··· Data supplied

(** * CleanList: the field-mapping and validation pipeline of [cleanlist.py]

    A shallow embedding of the core functions of [cleanlist.py]
    ([process_data], [verify_emails], [render_column_mapping], the template
    load of [render_sidebar], the start action and the export of [main]) and
    the properties of the specification that they decide.

    The program is written against pandas, requests and Streamlit.  The parts
    of those libraries that the program exercises are modelled here:
    - a [DataFrame] is a row index together with an ordered list of named
      columns; [getitem], [setitem_scalar], [setitem_series], [setitem_list]
      and [boolean_mask] follow [df[key]], [df[key] = value] and [df[mask]];
    - Python exceptions are values of [exn], carried by the [result] monad;
    - an object that is mutated and shared lives in a [heap];
    - what the network and the user answer is an argument of the function
      that asks. *)

From stdpp Require Import base option list strings gmap sorting.
From Stdlib Require Import ZArith Ascii.
From Stdlib.Strings Require Import Byte.

Set Warnings "-register-all,-clear-no-such-hyp".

······

Every line of the data must be reproduced exactly.

** Task result **
(** * CleanList: the field-mapping and validation pipeline of [cleanlist.py]

    A shallow embedding of the core functions of [cleanlist.py]
    ([process_data], [verify_emails], [render_column_mapping], the template
    load of [render_sidebar], the start action and the export of [main]) and
    the properties of the specification that they decide.

    The program is written against pandas, requests and Streamlit.  The parts
    of those libraries that the program exercises are modelled here:
    - a [DataFrame] is a row index together with an ordered list of named
      columns; [getitem], [setitem_scalar], [setitem_series], [setitem_list]
      and [boolean_mask] follow [df[key]], [df[key] = value] and [df[mask]];
    - Python exceptions are values of [exn], carried by the [result] monad;
    - an object that is mutated and shared lives in a [heap];
    - what the network and the user answer is an argument of the function
      that asks. *)

From stdpp Require Import base option list strings gmap sorting.
From Stdlib Require Import ZArith Ascii.
From Stdlib.Strings Require Import Byte.

Set Warnings "-register-all,-clear-no-such-hyp".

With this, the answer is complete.